(Dataset entries)
▬▬▬

(** * ecommerce-ml: the hybrid recommendation engine of the ML service

    A shallow embedding of
      - src/algorithms/collaborative_filtering.py  (module [CollaborativeFiltering])
      - src/algorithms/content_based_filtering.py  (module [ContentBasedFiltering])
      - src/services/recommendation_service.py     (module [RecommendationService])
    together with the few numpy / pandas / scikit-learn primitives these
    files call (module [Py]).

    Conventions.
      - A Python [float] is a real number ([R]): arithmetic is exact, there is
        no NaN inside a matrix and no rounding.  Comparisons are the decidable
        ones of [R], turned into booleans.
      - A numpy 2-D array is a list of rows; arrays built by the code are
        rectangular.
      - A Python [dict] is an association list in insertion order.
      - A method that mutates [self] returns the new object; a method that may
        raise returns the object as the exception leaves it, paired with a
        [result]. *)

From Stdlib Require Import String Ascii List Bool Arith ZArith Reals Lra Lia.
From Stdlib Require Import Sorted Permutation.
Import ListNotations.

Local Open Scope R_scope.

(* ------------------------------------------------------------------ *)
(** * Python, numpy, pandas and scikit-learn primitives                *)
(* ------------------------------------------------------------------ *)

Module Py.

(** Exceptions carry their message. *)
Definition exn := string.

Inductive result (A : Type) : Type :=
| Ok (a : A)
| Raise (e : exn).
Arguments Ok {A} a.
Arguments Raise {A} e.

(** ** Comparisons of floats *)

Definition Rleb (x y : R) : bool := if Rle_dec x y then true else false.
Definition Rltb (x y : R) : bool := if Rlt_dec x y then true else false.

(** ** dict, in insertion order *)

Definition dict (K V : Type) : Type := list (K * V).

Section Dict.
Context {K V : Type} (eqb : K -> K -> bool).

(** [d.get(k)], [k in d], [d[k]] *)
Fixpoint dict_get (d : dict K V) (k : K) : option V :=
  match d with
  | [] => None
  | (k', v) :: d' => if eqb k k' then Some v else dict_get d' k
  end.

Definition dict_in (d : dict K V) (k : K) : bool :=
  match dict_get d k with Some _ => true | None => false end.

(** [d[k] = v]: an existing key keeps its position, a new key goes last. *)
Fixpoint dict_set (d : dict K V) (k : K) (v : V) : dict K V :=
  match d with
  | [] => [(k, v)]
  | (k', v') :: d' =>
      if eqb k k' then (k', v) :: d' else (k', v') :: dict_set d' k v
  end.

(** [{k: v for (k, v) in l}] *)
Definition dict_of (l : list (K * V)) : dict K V :=
  fold_left (fun d kv => dict_set d (fst kv) (snd kv)) l [].

Definition dict_keys (d : dict K V) : list K := map fst d.
Definition dict_values (d : dict K V) : list V := map snd d.
End Dict.

(** ** Slices and enumeration *)

(** [l[::-1]] *)
Definition reversed {A} (l : list A) : list A := rev l.
(** A slice bound, as Python normalises it: a negative bound counts from
    the end, and every bound is clamped to the list. *)
Definition clamp_index (len : nat) (i : Z) : nat :=
  if (i <? 0)%Z then Z.to_nat (Z.max 0 (Z.of_nat len + i))
  else Nat.min (Z.to_nat i) len.
(** [l[a:b]] *)
Definition slice {A} (a b : Z) (l : list A) : list A :=
  let a' := clamp_index (length l) a in
  let b' := clamp_index (length l) b in
  firstn (b' - a') (skipn a' l).
(** [l[:n]] *)
Definition take {A} (n : Z) (l : list A) : list A := slice 0 n l.
(** [(b, a) for (a, b) in ...] *)
Definition swap {A B} (p : A * B) : B * A := (snd p, fst p).
(** [enumerate(l)] *)
Definition enumerate {A} (l : list A) : list (nat * A) := combine (seq 0 (length l)) l.

(** ** Stable sorting

    [insert_by] puts [x] in front of the first element that is not before it;
    sorting a list from the right by [insert_by] is the stable insertion sort.
      - [np.argsort(v)] sorts the positions of [v] by ascending value.  Its
        default kind promises no order between the positions of equal
        values; the model takes the order of the insertion sort numpy runs
        on short arrays (increasing positions), so the order of equal values
        is the model's choice and is only the program's on such arrays;
      - [sorted(l, key=k, reverse=True)] sorts by descending key and keeps
        the original order of elements with equal keys. *)

Fixpoint insert_by {A} (le : A -> A -> bool) (x : A) (l : list A) : list A :=
  match l with
  | [] => [x]
  | y :: l' => if le x y then x :: y :: l' else y :: insert_by le x l'
  end.

Definition sort_by {A} (le : A -> A -> bool) (l : list A) : list A :=
  fold_right (insert_by le) [] l.

Definition argsort (v : list R) : list nat :=
  sort_by (fun i j => Rleb (nth i v 0) (nth j v 0)) (seq 0 (length v)).

Definition sorted_reverse {A} (key : A -> R) (l : list A) : list A :=
  sort_by (fun x y => Rleb (key y) (key x)) l.

(** [sorted(set(l))] for strings: distinct values in increasing order. *)
Definition sorted_unique (l : list string) : list string :=
  sort_by String.leb (nodup string_dec l).

(** ** Vectors and matrices *)

Definition vector := list R.
Definition matrix := list (list R).

(** [m.shape[0]], [m.shape[1]], [m.size] *)
Definition shape0 (m : matrix) : nat := length m.
Definition shape1 (m : matrix) : nat := match m with [] => O | r :: _ => length r end.
Definition size (m : matrix) : nat := (shape0 m * shape1 m)%nat.

(** [np.zeros(n)] *)
Definition zeros (n : nat) : vector := repeat 0 n.
(** [a + b], [c * a] on arrays of one shape *)
Fixpoint vadd (a b : vector) : vector :=
  match a, b with
  | x :: a', y :: b' => (x + y) :: vadd a' b'
  | _, _ => []
  end.
Definition vscale (c : R) (a : vector) : vector := map (Rmult c) a.
(** [np.where(a > 0)[0]] *)
Definition where_positive (a : vector) : list nat :=
  map fst (filter (fun p => Rltb 0 (snd p)) (enumerate a)).
(** [a[idx] = 0] for a list of positions *)
Definition zero_at (idx : list nat) (a : vector) : vector :=
  map (fun p => if existsb (Nat.eqb (fst p)) idx then 0 else snd p) (enumerate a).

▬▬▬

### PROMPT:
Return only the part of the records above that opens with the line containing "(length l)) l." and closes with the line containing "[insert_by] puts [x]", ends included.

### ANSWER SPACE:
Definition enumerate {A} (l : list A) : list (nat * A) := combine (seq 0 (length l)) l.

(** ** Stable sorting

    [insert_by] puts [x] in front of the first element that is not before it;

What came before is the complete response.